Your goal: Pull every line containing "target" from the listing.

Data extract:
==================================================
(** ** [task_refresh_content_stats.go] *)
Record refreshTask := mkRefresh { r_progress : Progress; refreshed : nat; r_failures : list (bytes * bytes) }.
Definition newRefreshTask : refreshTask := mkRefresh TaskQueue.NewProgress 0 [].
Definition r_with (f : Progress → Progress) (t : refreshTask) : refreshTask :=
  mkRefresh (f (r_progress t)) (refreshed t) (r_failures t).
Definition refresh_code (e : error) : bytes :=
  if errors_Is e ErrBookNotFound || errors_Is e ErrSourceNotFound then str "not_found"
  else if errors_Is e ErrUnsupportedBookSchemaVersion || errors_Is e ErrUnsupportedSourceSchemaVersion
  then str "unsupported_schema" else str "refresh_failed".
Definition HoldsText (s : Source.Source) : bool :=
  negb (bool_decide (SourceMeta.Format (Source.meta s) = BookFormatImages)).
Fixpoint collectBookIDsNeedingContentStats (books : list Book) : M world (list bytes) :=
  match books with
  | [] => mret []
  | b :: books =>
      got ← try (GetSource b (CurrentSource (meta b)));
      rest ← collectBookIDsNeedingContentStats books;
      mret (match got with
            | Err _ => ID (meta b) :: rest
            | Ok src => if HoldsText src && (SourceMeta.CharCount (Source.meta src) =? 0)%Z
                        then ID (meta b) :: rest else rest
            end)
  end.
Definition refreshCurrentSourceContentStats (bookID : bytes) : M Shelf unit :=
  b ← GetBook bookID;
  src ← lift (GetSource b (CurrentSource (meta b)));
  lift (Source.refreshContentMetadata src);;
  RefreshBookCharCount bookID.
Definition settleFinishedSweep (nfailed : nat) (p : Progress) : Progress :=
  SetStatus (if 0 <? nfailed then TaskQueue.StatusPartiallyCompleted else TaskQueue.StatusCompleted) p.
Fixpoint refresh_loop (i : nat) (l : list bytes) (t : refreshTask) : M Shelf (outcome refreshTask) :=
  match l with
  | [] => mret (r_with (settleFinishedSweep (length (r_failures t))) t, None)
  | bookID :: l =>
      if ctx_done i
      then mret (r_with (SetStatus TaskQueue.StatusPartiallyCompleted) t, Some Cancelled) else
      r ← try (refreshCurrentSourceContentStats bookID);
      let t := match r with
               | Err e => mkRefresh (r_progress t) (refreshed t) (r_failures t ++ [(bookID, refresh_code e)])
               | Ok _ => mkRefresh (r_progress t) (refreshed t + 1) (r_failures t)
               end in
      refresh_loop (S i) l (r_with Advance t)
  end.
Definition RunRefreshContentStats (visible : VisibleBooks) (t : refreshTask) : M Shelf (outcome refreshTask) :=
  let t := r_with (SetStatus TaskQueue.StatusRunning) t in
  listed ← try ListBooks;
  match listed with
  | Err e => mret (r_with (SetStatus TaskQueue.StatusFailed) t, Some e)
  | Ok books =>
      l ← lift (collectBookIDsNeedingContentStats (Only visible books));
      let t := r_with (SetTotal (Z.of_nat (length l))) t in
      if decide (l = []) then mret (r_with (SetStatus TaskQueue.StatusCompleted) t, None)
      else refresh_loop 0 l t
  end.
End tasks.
==================================================
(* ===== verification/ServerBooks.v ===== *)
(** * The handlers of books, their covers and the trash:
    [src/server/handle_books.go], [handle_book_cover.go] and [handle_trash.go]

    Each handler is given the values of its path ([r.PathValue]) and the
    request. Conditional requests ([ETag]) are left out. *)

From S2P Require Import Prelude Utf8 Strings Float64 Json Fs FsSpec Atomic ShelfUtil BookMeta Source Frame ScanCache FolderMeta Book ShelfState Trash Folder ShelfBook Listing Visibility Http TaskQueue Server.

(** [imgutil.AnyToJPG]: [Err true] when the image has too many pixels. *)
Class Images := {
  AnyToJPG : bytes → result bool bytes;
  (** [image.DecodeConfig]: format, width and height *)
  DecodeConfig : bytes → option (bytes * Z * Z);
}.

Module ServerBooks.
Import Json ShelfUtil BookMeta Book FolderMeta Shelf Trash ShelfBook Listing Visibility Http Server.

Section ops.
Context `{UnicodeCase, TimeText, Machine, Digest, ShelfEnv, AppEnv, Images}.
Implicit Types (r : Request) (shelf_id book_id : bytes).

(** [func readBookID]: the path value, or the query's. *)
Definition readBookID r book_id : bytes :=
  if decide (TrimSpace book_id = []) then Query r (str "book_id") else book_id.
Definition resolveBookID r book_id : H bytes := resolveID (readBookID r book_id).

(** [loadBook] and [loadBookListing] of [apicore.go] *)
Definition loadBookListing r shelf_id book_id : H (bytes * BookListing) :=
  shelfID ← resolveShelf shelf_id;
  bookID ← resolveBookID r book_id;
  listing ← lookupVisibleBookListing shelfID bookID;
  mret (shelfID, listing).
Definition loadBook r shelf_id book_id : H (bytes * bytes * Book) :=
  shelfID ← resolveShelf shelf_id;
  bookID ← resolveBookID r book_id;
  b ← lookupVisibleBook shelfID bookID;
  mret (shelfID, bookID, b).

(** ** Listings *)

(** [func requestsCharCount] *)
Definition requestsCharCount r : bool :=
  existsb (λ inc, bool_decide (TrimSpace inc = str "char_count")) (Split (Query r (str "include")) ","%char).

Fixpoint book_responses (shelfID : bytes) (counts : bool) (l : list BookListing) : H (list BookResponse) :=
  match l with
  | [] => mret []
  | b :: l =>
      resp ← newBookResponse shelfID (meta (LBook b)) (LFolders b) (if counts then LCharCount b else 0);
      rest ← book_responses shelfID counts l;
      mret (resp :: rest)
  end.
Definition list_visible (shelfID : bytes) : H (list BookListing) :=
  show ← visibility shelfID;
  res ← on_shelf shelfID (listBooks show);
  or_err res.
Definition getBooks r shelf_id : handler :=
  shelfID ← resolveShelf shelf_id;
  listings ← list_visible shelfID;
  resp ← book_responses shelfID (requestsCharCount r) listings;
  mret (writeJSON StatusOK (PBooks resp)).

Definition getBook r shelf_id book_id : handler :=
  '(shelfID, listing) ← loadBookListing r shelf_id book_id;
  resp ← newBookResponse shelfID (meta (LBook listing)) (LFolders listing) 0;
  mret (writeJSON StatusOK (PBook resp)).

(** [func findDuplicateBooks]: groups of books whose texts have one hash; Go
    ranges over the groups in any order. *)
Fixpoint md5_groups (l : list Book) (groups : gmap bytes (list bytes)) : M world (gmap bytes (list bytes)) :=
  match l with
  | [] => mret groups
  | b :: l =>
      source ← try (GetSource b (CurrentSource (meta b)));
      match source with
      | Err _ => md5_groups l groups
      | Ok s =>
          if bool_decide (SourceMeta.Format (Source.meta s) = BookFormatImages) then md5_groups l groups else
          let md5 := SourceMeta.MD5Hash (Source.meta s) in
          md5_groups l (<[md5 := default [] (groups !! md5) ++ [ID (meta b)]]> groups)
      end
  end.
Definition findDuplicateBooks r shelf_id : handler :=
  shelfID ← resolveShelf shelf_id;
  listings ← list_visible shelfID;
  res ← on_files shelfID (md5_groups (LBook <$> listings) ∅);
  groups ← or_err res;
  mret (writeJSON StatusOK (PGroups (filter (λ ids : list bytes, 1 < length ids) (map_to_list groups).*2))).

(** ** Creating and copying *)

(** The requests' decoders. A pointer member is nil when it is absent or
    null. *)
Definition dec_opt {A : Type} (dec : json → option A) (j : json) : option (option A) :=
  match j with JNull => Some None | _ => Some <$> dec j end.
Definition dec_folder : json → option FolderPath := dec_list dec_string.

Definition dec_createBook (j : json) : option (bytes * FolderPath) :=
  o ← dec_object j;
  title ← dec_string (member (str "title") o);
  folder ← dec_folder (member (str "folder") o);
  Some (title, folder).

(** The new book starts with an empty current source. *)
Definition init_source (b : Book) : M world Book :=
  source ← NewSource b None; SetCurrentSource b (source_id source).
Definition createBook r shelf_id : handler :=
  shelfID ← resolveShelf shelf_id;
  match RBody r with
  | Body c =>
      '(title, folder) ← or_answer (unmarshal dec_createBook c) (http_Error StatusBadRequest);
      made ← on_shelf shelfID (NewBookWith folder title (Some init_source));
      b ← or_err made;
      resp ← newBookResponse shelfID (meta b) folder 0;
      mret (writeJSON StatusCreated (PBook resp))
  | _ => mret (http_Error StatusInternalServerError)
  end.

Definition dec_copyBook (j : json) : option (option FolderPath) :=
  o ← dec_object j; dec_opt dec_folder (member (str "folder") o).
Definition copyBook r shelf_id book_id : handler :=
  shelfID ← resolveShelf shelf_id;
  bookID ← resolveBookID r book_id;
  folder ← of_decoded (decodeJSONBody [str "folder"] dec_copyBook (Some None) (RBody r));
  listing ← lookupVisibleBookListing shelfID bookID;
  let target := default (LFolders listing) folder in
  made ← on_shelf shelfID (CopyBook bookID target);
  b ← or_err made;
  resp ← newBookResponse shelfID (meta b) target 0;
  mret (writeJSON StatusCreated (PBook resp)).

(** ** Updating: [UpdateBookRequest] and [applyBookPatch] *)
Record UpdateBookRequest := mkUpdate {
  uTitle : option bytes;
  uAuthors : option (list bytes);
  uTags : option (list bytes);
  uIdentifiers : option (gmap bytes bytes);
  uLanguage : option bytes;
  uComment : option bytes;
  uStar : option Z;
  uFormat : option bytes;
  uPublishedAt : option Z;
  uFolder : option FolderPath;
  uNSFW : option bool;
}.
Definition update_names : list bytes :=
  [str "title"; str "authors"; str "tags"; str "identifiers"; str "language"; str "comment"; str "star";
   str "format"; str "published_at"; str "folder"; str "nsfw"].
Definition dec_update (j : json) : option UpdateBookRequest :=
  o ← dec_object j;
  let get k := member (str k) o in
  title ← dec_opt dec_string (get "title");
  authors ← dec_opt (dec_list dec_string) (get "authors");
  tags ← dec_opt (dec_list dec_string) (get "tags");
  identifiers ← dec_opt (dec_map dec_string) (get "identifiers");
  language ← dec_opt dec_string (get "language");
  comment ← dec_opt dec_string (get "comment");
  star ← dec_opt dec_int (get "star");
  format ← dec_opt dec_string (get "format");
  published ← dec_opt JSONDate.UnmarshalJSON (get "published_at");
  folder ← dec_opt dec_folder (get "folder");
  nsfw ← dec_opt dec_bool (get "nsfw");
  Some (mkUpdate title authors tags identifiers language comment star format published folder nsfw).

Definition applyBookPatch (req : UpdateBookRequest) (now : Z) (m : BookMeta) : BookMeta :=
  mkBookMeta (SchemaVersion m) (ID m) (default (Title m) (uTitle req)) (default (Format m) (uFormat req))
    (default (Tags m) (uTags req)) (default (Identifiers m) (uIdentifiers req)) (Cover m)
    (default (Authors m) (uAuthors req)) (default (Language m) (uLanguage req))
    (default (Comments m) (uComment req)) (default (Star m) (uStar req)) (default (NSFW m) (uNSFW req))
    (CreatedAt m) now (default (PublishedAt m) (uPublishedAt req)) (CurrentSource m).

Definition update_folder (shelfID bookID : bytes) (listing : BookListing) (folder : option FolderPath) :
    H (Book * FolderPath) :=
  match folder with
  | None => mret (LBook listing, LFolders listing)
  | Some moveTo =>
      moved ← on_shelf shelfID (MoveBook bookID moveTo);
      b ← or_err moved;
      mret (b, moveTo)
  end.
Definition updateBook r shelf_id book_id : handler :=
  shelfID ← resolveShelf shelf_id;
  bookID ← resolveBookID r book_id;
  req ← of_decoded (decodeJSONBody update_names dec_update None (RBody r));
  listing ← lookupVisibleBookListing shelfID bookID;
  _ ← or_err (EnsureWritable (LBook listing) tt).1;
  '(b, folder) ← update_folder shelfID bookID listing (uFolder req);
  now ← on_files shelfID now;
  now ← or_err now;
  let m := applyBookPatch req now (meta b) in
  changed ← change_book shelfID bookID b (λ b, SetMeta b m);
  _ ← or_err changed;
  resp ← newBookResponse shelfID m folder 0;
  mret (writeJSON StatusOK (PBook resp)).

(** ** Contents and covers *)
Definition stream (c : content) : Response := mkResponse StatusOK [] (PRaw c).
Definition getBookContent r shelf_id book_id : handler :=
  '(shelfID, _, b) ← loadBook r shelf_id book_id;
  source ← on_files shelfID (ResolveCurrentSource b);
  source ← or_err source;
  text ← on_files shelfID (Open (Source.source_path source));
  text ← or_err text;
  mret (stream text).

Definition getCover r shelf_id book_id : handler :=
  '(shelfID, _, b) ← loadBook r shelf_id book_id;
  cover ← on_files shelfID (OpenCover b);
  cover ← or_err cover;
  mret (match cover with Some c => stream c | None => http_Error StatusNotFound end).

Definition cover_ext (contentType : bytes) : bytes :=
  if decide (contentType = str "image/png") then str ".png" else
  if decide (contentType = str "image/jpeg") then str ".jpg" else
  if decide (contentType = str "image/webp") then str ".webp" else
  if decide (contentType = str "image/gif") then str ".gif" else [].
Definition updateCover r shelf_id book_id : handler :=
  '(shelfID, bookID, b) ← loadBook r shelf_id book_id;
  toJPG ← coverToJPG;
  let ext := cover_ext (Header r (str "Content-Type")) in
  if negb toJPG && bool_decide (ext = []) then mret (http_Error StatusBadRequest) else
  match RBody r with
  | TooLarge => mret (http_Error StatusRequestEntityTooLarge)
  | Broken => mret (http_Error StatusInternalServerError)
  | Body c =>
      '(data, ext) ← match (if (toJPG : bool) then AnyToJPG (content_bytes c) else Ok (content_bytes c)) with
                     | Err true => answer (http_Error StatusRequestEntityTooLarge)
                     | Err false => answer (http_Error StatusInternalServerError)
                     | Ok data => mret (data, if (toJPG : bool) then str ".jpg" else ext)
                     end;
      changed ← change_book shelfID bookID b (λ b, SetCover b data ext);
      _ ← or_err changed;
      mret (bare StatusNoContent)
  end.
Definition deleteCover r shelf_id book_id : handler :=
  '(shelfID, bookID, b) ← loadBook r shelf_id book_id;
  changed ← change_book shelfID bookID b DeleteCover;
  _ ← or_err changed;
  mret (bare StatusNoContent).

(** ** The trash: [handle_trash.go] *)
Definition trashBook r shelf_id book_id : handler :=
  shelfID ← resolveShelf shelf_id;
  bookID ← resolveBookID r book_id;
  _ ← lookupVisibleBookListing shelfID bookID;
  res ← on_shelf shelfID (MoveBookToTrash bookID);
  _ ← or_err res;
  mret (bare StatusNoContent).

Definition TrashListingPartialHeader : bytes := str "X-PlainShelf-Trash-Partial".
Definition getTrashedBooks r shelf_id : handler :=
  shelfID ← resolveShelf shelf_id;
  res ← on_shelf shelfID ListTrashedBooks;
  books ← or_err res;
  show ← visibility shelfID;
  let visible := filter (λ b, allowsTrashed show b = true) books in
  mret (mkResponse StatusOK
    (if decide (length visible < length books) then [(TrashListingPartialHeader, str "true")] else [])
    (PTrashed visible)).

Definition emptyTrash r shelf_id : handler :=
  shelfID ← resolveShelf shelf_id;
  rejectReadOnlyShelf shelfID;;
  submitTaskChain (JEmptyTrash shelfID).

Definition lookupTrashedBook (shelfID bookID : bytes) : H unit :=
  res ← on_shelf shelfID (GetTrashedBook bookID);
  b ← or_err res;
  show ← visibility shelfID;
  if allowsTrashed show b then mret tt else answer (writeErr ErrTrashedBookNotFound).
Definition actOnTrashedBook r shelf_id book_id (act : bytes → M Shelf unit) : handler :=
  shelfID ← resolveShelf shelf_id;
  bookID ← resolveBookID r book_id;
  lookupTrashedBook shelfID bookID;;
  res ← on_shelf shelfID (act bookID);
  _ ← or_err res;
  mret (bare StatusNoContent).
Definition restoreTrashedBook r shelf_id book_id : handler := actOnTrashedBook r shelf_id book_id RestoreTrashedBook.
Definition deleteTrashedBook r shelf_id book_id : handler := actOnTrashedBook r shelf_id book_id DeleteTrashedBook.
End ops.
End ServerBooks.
==================================================
Answer:
  let target := default (LFolders listing) folder in
  made ← on_shelf shelfID (CopyBook bookID target);
  resp ← newBookResponse shelfID (meta b) target 0;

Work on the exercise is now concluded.